The earth has changed.

Yet contrary to what the science fiction writers foretold or the doomsday prophets predicted, things are actually better. No longer is there endless debate on gay marriage, gun control, abortion, racial bigotry, global warming and nuclear destruction.

Several decades ago life on this planet came to a crisis. I guess we just grew tired with being weary of ourselves. The expansion of technology, the insufferable debate of politics and the prejudice of race was finally confronted and exposed by a generation of young humans who yearned for intimacy instead of continually jockeying for supremacy.

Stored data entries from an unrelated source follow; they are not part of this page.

(* ===== verification/Archival.v ===== *)
(** Archival of terminal intents (archival/archival.service.ts,
    archival/archival-manifest.ts, archival/s3-client.ts, archival/archival.job.ts).

    The state is the two tables, each in the order of its key, the bucket and the
    staging schema of restores.  A run is a program whose awaits are its steps.
    Parquet, JSON and the digest are parameters; what the bucket and the database
    do with each command is an [ArchiveEnv], so that uploads may fail or store
    other bytes, and deletions may fail halfway. *)
From S2P Require Import Prelude JsMap BigInt Prog SolverFills.
From stdpp Require Import relations countable list.
Local Open Scope string_scope.
Local Open Scope list_scope.
Local Open Scope Z_scope.
Local Open Scope prog_scope.

(** The columns an export selects, apart from those it reads, and the others. *)
Record IntentRow := { ir_intentId : string; ir_state : string; ir_createdAt : Z; ir_createdAtTs : option Z; ir_columns : jsmap string; ir_unselected : jsmap string }.
Record AuditRow := { au_id : Z; au_intentId : string; au_columns : jsmap string }.

(** One row of a Parquet file. *)
Inductive ParquetRow := p_intent (intentId state : string) (createdAt : Z) (columns : jsmap string) | p_audit (id : Z) (intentId : string) (columns : jsmap string).
Inductive FileType := f_intents | f_audit.
#[export] Instance FileType_eq : EqDecision FileType.
Proof. solve_decision. Defined.
Record ManifestFile := { mf_key : string; mf_type : FileType; mf_rowCount : nat; mf_sha256 : string; mf_sizeBytes : Z }.
Record ArchivalManifest := { am_date : string; am_files : list ManifestFile; am_totalIntentRows : nat; am_totalAuditRows : nat }.

Record ArchivalConfig := { ac_retentionDays : Z; ac_partitionPrefix : string; ac_maxRowsPerFile : nat; ac_readsTimestamptz : bool }.
Record ArchivalRunResult := { rr_skipped : bool; rr_intentRowsArchived : nat; rr_auditRowsArchived : nat; rr_intentRowsDeleted : nat; rr_auditRowsDeleted : nat }.

Definition TERMINAL_STATES : list string := ["filled"; "cancelled"; "expired"; "slashed"].
Definition AUDIT_BATCH : nat := 5000.
Definition DELETE_BATCH : nat := 1000.

Inductive ArchivalError := s3_error | db_error | checksum_mismatch (key : string) | size_mismatch (key : string) | no_manifest | bad_manifest | bad_identifier | out_of_fuel.

Section archival.
(** Bytes, their digest and length, Parquet, and the manifest as JSON. *)
Context {Buffer : Type}.
Variables (sha256Hex : Buffer -> string) (size : Buffer -> Z) (writeParquet : list ParquetRow -> Buffer) (readParquet : Buffer -> list ParquetRow)
  (stringify : ArchivalManifest -> Buffer) (parseManifest : Buffer -> option ArchivalManifest).
(** [toISOString().slice(0, 10)] of a day *)
Variables (iso : Z -> string) (cfg : ArchivalConfig).

Record ArchiveWorld := {
  ar_intents : list IntentRow; ar_audit : list AuditRow; ar_s3 : jsmap Buffer;
  ar_staged : jsmap (list ParquetRow * list ParquetRow); ar_running : bool;
}.

Inductive PutFate := put_ok | put_fails | put_stores (other : Buffer).
Record ArchiveEnv := { ae_put : string -> PutFate; ae_get : string -> bool; ae_exists : bool; ae_query : bool; ae_delete : nat -> bool; ae_ddl : bool; ae_insert : bool }.

Notation XM := (prog ArchiveWorld ArchivalError).

(** * The bucket *)

Definition put_object (key : string) (body : Buffer) (w : ArchiveWorld) : ArchiveWorld :=
  {| ar_intents := ar_intents w; ar_audit := ar_audit w; ar_s3 := set key body (ar_s3 w); ar_staged := ar_staged w; ar_running := ar_running w |}.
Definition s3_put (e : ArchiveEnv) (key : string) (body : Buffer) : XM unit :=
  match ae_put e key with put_ok => modify (put_object key body) | put_fails => Throw s3_error | put_stores other => modify (put_object key other) end.
Definition s3_exists (e : ArchiveEnv) (key : string) : XM bool := if ae_exists e then reads (fun w => has key (ar_s3 w)) else Throw s3_error.
Definition s3_get (e : ArchiveEnv) (key : string) : XM Buffer :=
  if ae_get e key then body <- reads (fun w => get key (ar_s3 w)); match body with Some b => Done b | None => Throw s3_error end else Throw s3_error.

(** [sizeBytes] is always written. *)
Fixpoint verify_files (e : ArchiveEnv) (files : list ManifestFile) : XM unit :=
  match files with
  | [] => Done tt
  | file :: files =>
      data <- s3_get e (mf_key file);
      if negb (bool_decide (sha256Hex data = mf_sha256 file)) then Throw (checksum_mismatch (mf_key file))
      else if negb (size data =? mf_sizeBytes file) then Throw (size_mismatch (mf_key file))
      else verify_files e files
  end.
Definition verifyManifest (e : ArchiveEnv) (m : ArchivalManifest) : XM unit := verify_files e (am_files m).

(** * Keys and bounds *)

Definition manifestKey (day : Z) : string := ac_partitionPrefix cfg +:+ iso day +:+ "/manifest.json".
Definition intentFileKey (day : Z) (index : nat) : string := ac_partitionPrefix cfg +:+ iso day +:+ "/intents-" +:+ padStart 4 (toString (Z.of_nat index)) +:+ ".parquet".
Definition auditFileKey (day : Z) (index : nat) : string := ac_partitionPrefix cfg +:+ iso day +:+ "/audit-" +:+ padStart 4 (toString (Z.of_nat index)) +:+ ".parquet".
Definition dateBounds (day : Z) : Z * Z := (day * 86400, (day + 1) * 86400).

(** * Export *)

(** [createdAtTs] is compared when the deployment reads it. *)
Definition in_bounds (day : Z) (r : IntentRow) : bool :=
  let '(from, to) := dateBounds day in
  if ac_readsTimestamptz cfg then match ir_createdAtTs r with Some t => (from <=? t) && (t <? to) | None => false end
  else (from <=? ir_createdAt r) && (ir_createdAt r <? to).
Definition eligible (day : Z) (r : IntentRow) : bool := bool_decide (ir_state r ∈ TERMINAL_STATES) && in_bounds day r.
Definition eligible_rows (day : Z) (w : ArchiveWorld) : list IntentRow := filter (fun r => eligible day r = true) (ar_intents w).

(** [cursor: { intentId }, skip: 1]: what follows the cursor's row, nothing if it is gone. *)
Definition after_cursor (cursor : option string) (rows : list IntentRow) : list IntentRow :=
  match cursor with
  | None => rows
  | Some c => match list_find (fun r => ir_intentId r = c) rows with Some (i, _) => drop (S i) rows | None => [] end
  end.
Definition intent_page (day : Z) (cursor : option string) (w : ArchiveWorld) : list IntentRow := take (ac_maxRowsPerFile cfg) (after_cursor cursor (eligible_rows day w)).
Definition audit_page (ids : list string) (cursor : Z) (w : ArchiveWorld) : list AuditRow :=
  take AUDIT_BATCH (filter (fun a => au_intentId a ∈ ids /\ cursor < au_id a) (ar_audit w)).

Definition intent_parquet (r : IntentRow) : ParquetRow :=
  p_intent (ir_intentId r) (ir_state r) (if ac_readsTimestamptz cfg then default (ir_createdAt r) (ir_createdAtTs r) else ir_createdAt r) (ir_columns r).
Definition audit_parquet (a : AuditRow) : ParquetRow := p_audit (au_id a) (au_intentId a) (au_columns a).

Definition query {A} (e : ArchiveEnv) (f : ArchiveWorld -> A) : XM A := if ae_query e then reads f else Throw db_error.

Definition file_of (key : string) (t : FileType) (rows : nat) (buf : Buffer) : ManifestFile :=
  {| mf_key := key; mf_type := t; mf_rowCount := rows; mf_sha256 := sha256Hex buf; mf_sizeBytes := size buf |}.

Fixpoint export_intents (e : ArchiveEnv) (day : Z) (fuel : nat) (cursor : option string) (index : nat) : XM (list string * list ManifestFile) :=
  match fuel with
  | O => Throw out_of_fuel
  | S fuel =>
      batch <- query e (intent_page day cursor);
      match last batch with
      | None => Done ([], [])
      | Some final =>
          let buf := writeParquet (intent_parquet <$> batch) in
          let key := intentFileKey day index in
          s3_put e key buf;;;
          let here := (ir_intentId <$> batch, [file_of key f_intents (length batch) buf]) in
          if (length batch <? ac_maxRowsPerFile cfg)%nat then Done here
          else rest <- export_intents e day fuel (Some (ir_intentId final)) (S index); Done (here.1 ++ rest.1, here.2 ++ rest.2)
      end
  end.

Fixpoint export_audit (e : ArchiveEnv) (day : Z) (ids : list string) (fuel : nat) (cursor : Z) (index : nat) : XM (list ManifestFile) :=
  match fuel with
  | O => Throw out_of_fuel
  | S fuel =>
      batch <- query e (audit_page ids cursor);
      match last batch with
      | None => Done []
      | Some final =>
          let buf := writeParquet (audit_parquet <$> batch) in
          let key := auditFileKey day index in
          s3_put e key buf;;;
          let file := file_of key f_audit (length batch) buf in
          if (length batch <? AUDIT_BATCH)%nat then Done [file]
          else rest <- export_audit e day ids fuel (au_id final) (S index); Done (file :: rest)
      end
  end.

(** * Deletion *)

Definition delete_audit (ids : list string) (w : ArchiveWorld) : nat * ArchiveWorld :=
  (length (filter (fun a => au_intentId a ∈ ids) (ar_audit w)),
   {| ar_intents := ar_intents w; ar_audit := filter (fun a => au_intentId a ∉ ids) (ar_audit w); ar_s3 := ar_s3 w; ar_staged := ar_staged w; ar_running := ar_running w |}).
Definition delete_intents (ids : list string) (w : ArchiveWorld) : nat * ArchiveWorld :=
  (length (filter (fun r => ir_intentId r ∈ ids) (ar_intents w)),
   {| ar_intents := filter (fun r => ir_intentId r ∉ ids) (ar_intents w); ar_audit := ar_audit w; ar_s3 := ar_s3 w; ar_staged := ar_staged w; ar_running := ar_running w |}).

(** [slice(i, i + 1000)] while there is anything left, one per fuel *)
Fixpoint delete_batches (e : ArchiveEnv) (ids : list string) (n fuel : nat) : XM (nat * nat) :=
  match fuel with
  | O => Done (O, O)
  | S fuel =>
      let batch := take DELETE_BATCH ids in
      if bool_decide (ids = []) then Done (O, O)
      else if negb (ae_delete e (2 * n)) then Throw db_error
      else ac <- atomic (delete_audit batch);
      if negb (ae_delete e (2 * n + 1)) then Throw db_error
      else ic <- atomic (delete_intents batch);
      rest <- delete_batches e (drop DELETE_BATCH ids) (S n) fuel; Done (ac + rest.1, ic + rest.2)%nat
  end.

(** [fuel] bounds the pages of either export. *)
Definition archiveDate (e : ArchiveEnv) (day : Z) (fuel : nat) : XM ArchivalRunResult :=
  already <- s3_exists e (manifestKey day);
  if already : bool then Done {| rr_skipped := true; rr_intentRowsArchived := O; rr_auditRowsArchived := O; rr_intentRowsDeleted := O; rr_auditRowsDeleted := O |}
  else
    exported <- export_intents e day fuel None 0;
    auditFiles <- (if bool_decide (exported.1 = []) then Done [] else export_audit e day exported.1 fuel 0 0);
    let manifest := {| am_date := iso day; am_files := exported.2 ++ auditFiles; am_totalIntentRows := length exported.1; am_totalAuditRows := sum_list (mf_rowCount <$> auditFiles) |} in
    s3_put e (manifestKey day) (stringify manifest);;;
    verifyManifest e manifest;;;
    deleted <- delete_batches e exported.1 0 (length exported.1);
    Done {| rr_skipped := false; rr_intentRowsArchived := am_totalIntentRows manifest; rr_auditRowsArchived := am_totalAuditRows manifest;
            rr_intentRowsDeleted := deleted.2; rr_auditRowsDeleted := deleted.1 |}.

(** * Restore *)

Record RestoreResult := { rs_dryRun : bool; rs_intentRowsImported : nat; rs_auditRowsImported : nat; rs_filesVerified : nat }.

(** [/^[A-Za-z_][A-Za-z0-9_]*$/] *)
Definition is_letter (c : Ascii.ascii) : bool := ((65 <=? code c) && (code c <=? 90)) || ((97 <=? code c) && (code c <=? 122)) || (code c =? 95).
Definition safe_identifier (name : string) : bool := match name with EmptyString => false | String c s => is_letter c && all_chars (fun c => is_letter c || is_digit c) s end.
Definition assertSafeIdentifier (name : string) : XM string := if safe_identifier name then Done name else Throw bad_identifier.

Definition set_staged (f : jsmap (list ParquetRow * list ParquetRow) -> jsmap (list ParquetRow * list ParquetRow)) (w : ArchiveWorld) : ArchiveWorld :=
  {| ar_intents := ar_intents w; ar_audit := ar_audit w; ar_s3 := ar_s3 w; ar_staged := f (ar_staged w); ar_running := ar_running w |}.

(** [CREATE … IF NOT EXISTS] of the schema and of its two tables *)
Definition ensureRestoreSchema (e : ArchiveEnv) (schema : string) : XM unit :=
  safe <- assertSafeIdentifier schema;
  if ae_ddl e then modify (set_staged (fun st => if has safe st then st else set safe ([], []) st)) else Throw db_error.

(** [ON CONFLICT … DO NOTHING] *)
Definition row_key (r : ParquetRow) : string := match r with p_intent id _ _ _ => id | p_audit id _ _ => toString id end.
Fixpoint insert_rows (rows table : list ParquetRow) : list ParquetRow :=
  match rows with
  | [] => table
  | r :: rows => insert_rows rows (if bool_decide (row_key r ∈ (row_key <$> table)) then table else table ++ [r])
  end.
Definition rotateCredential (e : CredEnv) (r : nat) (id newId secret : string) (newScopes : option (list string)) : CM (option (SolverCredentialRecord * string)) :=
  current <- find_row e (findById id);
  match current with
  | None => Done None
  | Some current =>
      let g := generateCredential secret in
      record <- create e newId g (sc_solverAddress current) (default (sc_scopes current) newScopes) (sc_ipAllowlist current) (sc_expiresAt current);
      update_row e id (fun w => set_rotated (sec w));;;
      revokeCredential e r id rr_rotated;;;
      record_audit e {| an_actor := sc_solverAddress current; an_action := "solver-credential.rotate"; an_target := target_of id |};;;
      Done (Some (record, gc_plaintext g))
  end.

Definition bad_entry (entries : list string) : bool := existsb (fun entry => match parseAllowlistEntry entry with invalid _ => true | _ => false end) entries.
(** The message of a rejected entry is asked for with the parsed entry in place of
    its text, which has no [trim]. *)
Definition updateIpAllowlist (e : CredEnv) (r : nat) (id : string) (entries : option (list string)) : CM (option SolverCredentialRecord) :=
  if match entries with Some l => bad_entry l | None => false end then Throw cr_type_error
  else
      current <- find_row e (findById id);
      match current with
      | None => Done None
      | Some current =>
          record <- update_row e id (fun _ => set_ipAllowlist entries);
          modify (alter_replica r (drop_cached (sc_credPrefix record)));;;
          record_audit e {| an_actor := sc_solverAddress current; an_action := "solver-credential.ip-allowlist.update"; an_target := target_of id |};;;
          Done (Some record)
      end.

Definition disableAllForSolver (e : CredEnv) (r : nat) (solver : string) : CM nat :=
  nowSec <- reads sec;
  credentials <- find_row e (listBySolver solver);
  disabled <- pfold (fun n cred => match sc_revokedAt cred with Some _ => Done n | None => revokeCredential e r (sc_id cred) rr_solver_disabled;;; Done (S n) end) O credentials;
  swept <- (if ce_write e then atomic (sweep_solver solver nowSec) else Throw cr_database);
  Done (disabled + swept)%nat.

Definition markExpiryWarned (e : CredEnv) (id : string) (nowSec : Z) : CM unit := update_row e id (fun _ => set_warned nowSec);;; Done tt.
Definition advance (ms : Z) : CM unit := modify (fun w => put_now (cw_now w + Z.max 0 ms) w).

(** * Guards *)

Definition scopeAllows (granted : list string) (operation : string) : bool := match get operation SCOPE_REQUIREMENTS with Some required => bool_decide (required ∈ granted) | None => false end.
Definition service_scopeAllows (p : option SolverCredentialPrincipal) (operation : string) : bool := match p with Some p => scopeAllows (pr_scopes p) operation | None => false end.
Definition scope_canActivate (required : option string) (p : option SolverCredentialPrincipal) : outcome CredError bool :=
  match required with
  | None => Ok true
  | Some required =>
      if bool_decide (required = "") then Ok true
      else match p with
           | None => Err (cr_forbidden "A valid solver credential is required for this operation")
           | Some _ => if service_scopeAllows p required then Ok true else Err (cr_forbidden ("Solver credential lacks the required scope: " +:+ required))
           end
  end.

Record CredentialRequest := { rq_authorization : option string; rq_credential : option string; rq_remoteAddress : option string; rq_forwardedFor : option string }.
Definition extractCredential (q : CredentialRequest) : option string :=
  let token := match rq_authorization q with
    | Some auth => if String.prefix "Bearer " auth then let t := trim (String.substring 7 (String.length auth - 7) auth) in if bool_decide (t = "") then None else Some t else None
    | None => None
    end in
  match token with Some t => Some t | None => match rq_credential q with Some h => if bool_decide (h = "") then None else Some h | None => None end end.
Definition ipAllowed (trustProxyHops : Z) (q : CredentialRequest) (p : SolverCredentialPrincipal) : bool :=
  match pr_ipAllowlist p with
  | None | Some [] => true
  | Some l => ipMatchesAllowlist (Some (resolveClientIp (rq_remoteAddress q) (rq_forwardedFor q) trustProxyHops)) (Some l)
  end.
(** The principal attached to the request. *)
Definition credential_canActivate (e : CredEnv) (r : nat) (trustProxyHops : Z) (q : CredentialRequest) (nowSec : Z) : CM (option SolverCredentialPrincipal) :=
  principal <- match extractCredential q with Some presented => resolveCredential e r presented nowSec | None => Done None end;
  match principal with
  | Some p => if ipAllowed trustProxyHops q p then Done (Some p) else Throw (cr_forbidden "Solver credential is not permitted from this source address")
  | None => Done None
  end.

(** * Any interleaving of calls on any replicas *)

Inductive CredCall :=
  | c_create (e : CredEnv) (id secret solver : string) (scopes : list string) (allow : option (list string)) (expiresAt : option Z)
  | c_resolve (e : CredEnv) (r : nat) (plaintext : string) (nowSec : Z)
  | c_guard (e : CredEnv) (r : nat) (trustProxyHops : Z) (q : CredentialRequest) (nowSec : Z)
  | c_revoke (e : CredEnv) (r : nat) (id : string) (reason : RevocationReason)
  | c_rotate (e : CredEnv) (r : nat) (id newId secret : string) (newScopes : option (list string))
  | c_allowlist (e : CredEnv) (r : nat) (id : string) (entries : option (list string))
  | c_disable (e : CredEnv) (r : nat) (solver : string)
  | c_warn (e : CredEnv) (id : string) (nowSec : Z)
  | c_touch (e : CredEnv) | c_deliver (n : nat) | c_advance (ms : Z).
Definition silent {A} (p : CM A) : CM (option SolverCredentialPrincipal) := p;;; Done None.
Definition call_prog (c : CredCall) : CM (option SolverCredentialPrincipal) :=
  match c with
  | c_create e id secret solver scopes allow expiresAt => silent (createCredential e id secret solver scopes allow expiresAt)
  | c_resolve e r plaintext nowSec => resolveCredential e r plaintext nowSec
  | c_guard e r hops q nowSec => credential_canActivate e r hops q nowSec
  | c_revoke e r id reason => silent (revokeCredential e r id reason)
  | c_rotate e r id newId secret newScopes => silent (rotateCredential e r id newId secret newScopes)
  | c_allowlist e r id entries => silent (updateIpAllowlist e r id entries)
  | c_disable e r solver => silent (disableAllForSolver e r solver)
  | c_warn e id nowSec => silent (markExpiryWarned e id nowSec)
  | c_touch e => silent (touchLastUsed e)
  | c_deliver n => silent (deliver n)
  | c_advance ms => silent (advance ms)
  end.
(** Where a call authenticates, and the secret it was given. *)
Definition call_replica (c : CredCall) : option nat := match c with c_resolve _ r _ _ => Some r | c_guard _ r _ _ _ => Some r | _ => None end.
Definition call_secret (c : CredCall) : option string := match c with c_resolve _ _ plaintext _ => Some plaintext | c_guard _ _ _ q _ => extractCredential q | _ => None end.

(** What no update of a row changes. *)
Definition core (c : SolverCredentialRecord) : string * string * string * string * list string * option Z :=
  (sc_id c, sc_credPrefix c, sc_credHash c, sc_solverAddress c, sc_scopes c, sc_expiresAt c).
Definition revoked_row (id : string) (w : CredWorld) : Prop := exists c, c ∈ cw_rows w /\ sc_id c = id /\ sc_revokedAt c <> None.
Definition announced (r : nat) (id : string) (w : CredWorld) : Prop := id ∈ rp_revokedSet (cw_replica w r) \/ exists msg, (r, msg) ∈ cw_bus w /\ rm_credentialId msg = id.

(** Ids and prefixes are unique, and a cached record is that of a row. *)
Record creds_ok (w : CredWorld) : Prop := {
  co_ids : NoDup (sc_id <$> cw_rows w); co_prefixes : NoDup (sc_credPrefix <$> cw_rows w);
  co_cached : forall r k c, (k, c) ∈ rp_activeCache (cw_replica w r) -> core (cc_record c) ∈ core <$> cw_rows w;
}.
Record creds_grow (w w' : CredWorld) : Prop := {
  cg_rows : forall x, x ∈ core <$> cw_rows w -> x ∈ core <$> cw_rows w'; cg_subscribers : cw_subscribers w' = cw_subscribers w;
  cg_sets : forall r id, id ∈ rp_revokedSet (cw_replica w r) -> id ∈ rp_revokedSet (cw_replica w' r);
  cg_announced : forall r id, announced r id w -> announced r id w'; cg_revoked : forall id, revoked_row id w -> revoked_row id w';
}.

#[local] Instance creds_grow_refl : Reflexive creds_grow.
Proof. by split. Qed.
#[local] Instance creds_grow_trans : Transitive creds_grow.
Proof. intros w1 w2 w3 [] []. split; eauto. congruence. Qed.

(** ** Steps *)

Definition good_step (f : CredWorld -> CredWorld) : Prop := forall w, creds_ok w -> creds_ok (f w) /\ creds_grow w (f w).

(** Rows, replicas and the bus stay. *)
Lemma good_frame (f : CredWorld -> CredWorld) :
  (forall w, cw_rows (f w) = cw_rows w /\ cw_replica (f w) = cw_replica w /\ cw_subscribers (f w) = cw_subscribers w /\ cw_bus (f w) = cw_bus w) -> good_step f.
Proof.
  intros Hf w [H1 H2 H3]. destruct (Hf w) as (E1 & E2 & E3 & E4). split; [split; rewrite ?E1, ?E2; done|].
  split; unfold announced, revoked_row; rewrite ?E1, ?E2, ?E3, ?E4; done.
Qed.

Ineffective religion and abstract agnosticism, which had battled each other for the minds of our people, were both abandoned in favor of the fervor of faith: faith in a heavenly Father, faith in each other and faith in the power of love.

People left their computers and homes to spend time together. Theater reappeared.  Music was live and organic. Dinner became an experience of eating around a table at home with friends.

To our shock and amazement, we didn’t destroy the world. Instead, we eliminated alienation. We included one another at face value, and let God and nature work out the particulars. We began to laugh at funny things instead of mocking each other. We mourned loss instead of weeping tears over our own insufficiency.

We grew into an understanding of the brotherhood and sisterhood of humankind rather than maintaining a mere allegiance to those possessing our DNA.

I did not live to see it.

But my twenty-five-year-old great-grandson still reads my work, because to his delight, fifty years earlier, I believed in the impossible. I shared the vision of a world that pulled up short of Armageddon, and rather than welcoming Christ to the earth in a blood bath between good and evil, we instead invited Jesus to come, sit and enlighten us.

So even though I am gone, the simple words that I penned live on. The dreams thrive in an era when thoughts, considerations and phrases are allowed … to bring hope again.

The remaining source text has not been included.